Kona Ice got its name from a play on the words "cone of ice". Later the founder, Tony Lamb, used the largest island in Hawaii--Kona--as a model for the name. Founded in Kentucky, philanthropy is a substantial component of the Kona Ice business. Their trucks are seldom seen on neighborhood streets and more at community events as a fundraising tool for various non-profit organizations, especially schools.
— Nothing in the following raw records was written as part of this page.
(* ===== verification/CannonStep.v ===== *)
(** * A step of the machine is a step of the contract

    Instruction by instruction and system call by system call: what the Go
    machine does to its state, the contract does to the words of it, with the
    memory behind a Merkle proof. *)

From S2P Require Import Prelude Eth CannonMemory CannonTree CannonVM MipsContract MipsWords CannonTypes CannonSafety.

Section Step.
Context {Oracle : Type} `{!PreimageOracle Oracle}.
Variable Keccak256Hash : bytes -> Hash.
Variable sender : bytes.
Variable lens : nat -> Z.
#[local] Notation wf := (vs_wf Keccak256Hash).
#[local] Notation IS := (InstrumentedState (Oracle := Oracle)).
#[local] Notation sol_of := (sol_of Keccak256Hash).
#[local] Notation mem_root := (mem_root Keccak256Hash).
#[local] Notation mem_inv := (mem_inv Keccak256Hash).
#[local] Notation outputState := (MIPS.outputState Keccak256Hash).

(** ** Instructions without memory *)

(** The same state as its hash, and an error as an error. *)
Definition agrees (r : res State) (r' : res Hash) : Prop :=
  match r with Ok s => r' = Ok (outputState (sol_of s)) | Err _ => exists e, r' = Err e end.

Lemma handleRd_agrees storeReg val conditional s :
  agrees (handleRd storeReg val conditional s) (MIPS.handleRd Keccak256Hash storeReg val conditional (sol_of s)).
Proof using.
  unfold handleRd, MIPS.handleRd, MIPS.require. destruct (Z.leb_spec 32 storeReg), (Z.ltb_spec storeReg 32); try lia; [by eexists|].
  cbn [agrees mbind res_bind]. by destruct (_ && _).
Qed.

Lemma handleJump_agrees linkReg dest s : agrees (handleJump linkReg dest s) (MIPS.handleJump Keccak256Hash linkReg dest (sol_of s)).
Proof using. unfold handleJump, MIPS.handleJump. cbn [CannonSafety.sol_of MIPS.nextPC MIPS.pc]. destruct (negb _); [by eexists|]. cbn [agrees]. by destruct (negb _). Qed.

Lemma handleBranch_agrees opcode insn rtReg rs s :
  agrees (handleBranch opcode insn rtReg rs s) (MIPS.handleBranch Keccak256Hash opcode insn rtReg rs (sol_of s)).
Proof using.
  unfold handleBranch, MIPS.handleBranch. cbn [CannonSafety.sol_of MIPS.nextPC MIPS.pc]. destruct (negb _); [by eexists|]. cbn [agrees].
  rewrite SE_eq; [done|apply imm_range|done].
Qed.

Lemma handleHiLo_agrees fun_ rs rt storeReg s :
  agrees (handleHiLo fun_ rs rt storeReg s) (MIPS.handleHiLo Keccak256Hash fun_ rs rt storeReg (sol_of s)).
Proof using.
  unfold handleHiLo, MIPS.handleHiLo. set (r := switch _ _ _). set (r' := switch fun_ _ (Ok (0, sol_of s))).
  assert (H : match r with Ok (val, s1) => r' = Ok (val, sol_of s1) | Err _ => exists e, r' = Err e end).
  { apply (switch_rel (fun r r' => match r with Ok (val, s1) => r' = Ok (val, sol_of s1) | Err _ => exists e, r' = Err e end)); [|done].
    repeat (apply Forall2_cons; split; [split; [done|try done]|]); [..|apply Forall2_nil_2];
      cbn [snd]; destruct (rt =? 0); (done || by eexists). }
  destruct r as [[val s1]|e]; [|destruct H as [e' ->]; by eexists]. rewrite H. cbn [agrees mbind res_bind]. by destruct (negb _).
Qed.
Lemma local_call o key ctx data off : is_hash key -> default 0 (key !! 0%nat) = 1 -> bytes_ok data -> blen data <= 32 -> 0 <= off <= blen data + 8 ->
  exists o', call_oracle (LoadLocalDataBytes4 ++ key ++ uint64ToBytes32 ctx ++ (copy32 data).1 ++ uint32ToBytes32 (blen data) ++ uint32ToBytes32 off) o = Ok o' /\
    MIPS.readPreimage o' (MIPS.localize Keccak256Hash sender key (uint64ToBytes32 ctx)) off = Ok (copy32 (drop (Z.to_nat off) (put_be 8 (blen data) ++ data))).
Proof using Local_selector.
  clear Keccak_selector. intros [Hkl _] Hk Hb Hl Ho. pose proof (blen_nonneg data). set (cd := _ ++ _). pose proof (seg_start cd) as Hs. unfold cd in Hs at 2.
  destruct (copy32_spec data) as [Hcl _]. assert (Hlen : blen cd = 164) by (unfold cd, blen; rewrite !length_app, !length_word32, length_word64, Hcl, Hkl, Local_selector; lia).
  assert (H4 : take 4 cd = LoadLocalDataBytes4) by (unfold cd; by rewrite take_app_length'). clearbody cd. assert (H32 : forall h : bytes, length h = 32%nat -> blen h = 32) by (unfold blen; lia).
  next_part Hs 4. 2: { unfold blen. rewrite Local_selector. lia. }
  pose proof (seg_load _ _ _ (seg_head _ _ _ _ Hs) Hkl) as Hkey. next_part Hs 36; [|rewrite H32 by done; lia].
  pose proof (seg_load _ _ _ (seg_head _ _ _ _ Hs) (length_word64 _)) as Hctx. next_part Hs 68; [|rewrite H32 by apply length_word64; lia].
  pose proof (seg_load _ _ _ (seg_head _ _ _ _ Hs) Hcl) as Hword. next_part Hs 100; [|rewrite H32 by done; lia].
  pose proof (seg_u32 _ _ (blen data) _ Hs ltac:(unfold is_u32; lia)) as Hsize. next_part Hs 132; [|rewrite H32 by apply length_word32; lia].
  pose proof (seg_word _ _ _ off Hs (length_word32 _) (word32_value off ltac:(unfold is_u32; lia))) as Hoff. unfold MIPS.calldataword in Hsize, Hoff.
  unfold MIPS.call_oracle. rewrite bool_decide_true by done. rewrite Hlen. cbn [MIPS.require Z.leb mbind res_bind]. change (4 + 32 * 0) with 4. change (4 + 32 * 1) with 36.
  change (4 + 32 * 2) with 68. change (4 + 32 * 3) with 100. change (4 + 32 * 4) with 132. rewrite Hkey, Hctx, Hword, Hsize, Hoff. change (4 + 32 * 5 <=? 164) with true. cbn [mbind res_bind MIPS.require].
  unfold MIPS.loadLocalData, MIPS.localizeIdent. assert (Ht : MIPS.with_type 1 key = key) by (destruct key; [done|]; cbn in Hk |- *; by rewrite Hk). rewrite Ht.
  destruct (Z.leb_spec (2 ^ 256) (blen data + 8)); [lia|]. destruct (Z.ltb_spec (blen data + 8) off); [lia|]. destruct (Z.ltb_spec 32 (blen data)); [lia|]. cbn [orb]. eexists. split; [done|].
  assert (Hm : (copy32 data).1 ++ zeros 32 = data ++ zeros (64 - length data)).
  { unfold copy32, zeros, blen in *. cbn [fst]. rewrite take_app_ge by lia. rewrite take_replicate, <- app_assoc, <- replicate_add. do 2 f_equal. lia. }
  rewrite Hm, app_assoc. unfold blen in *. apply stored_part; unfold blen; rewrite length_app, length_put_be; lia.
Qed.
Although Weaver covers Faulkner County, Greenbrier schools and churches have used Weaver's Kona Ice often for fund-raising events. They receive 25 to 30 percent back on the sales which range in price from $2 to $5. The Kona Ice truck can travel to a school or church festival and serve up to 400 people an hour selling portions that range from 8 oz. to 22 oz. By giving a portion of its sales to non-profit organizations, Weaver still makes a profit and has given over $30,000 back since 2011. The Kona Ice company has given about $17,000,000 back to non-profits since 2007.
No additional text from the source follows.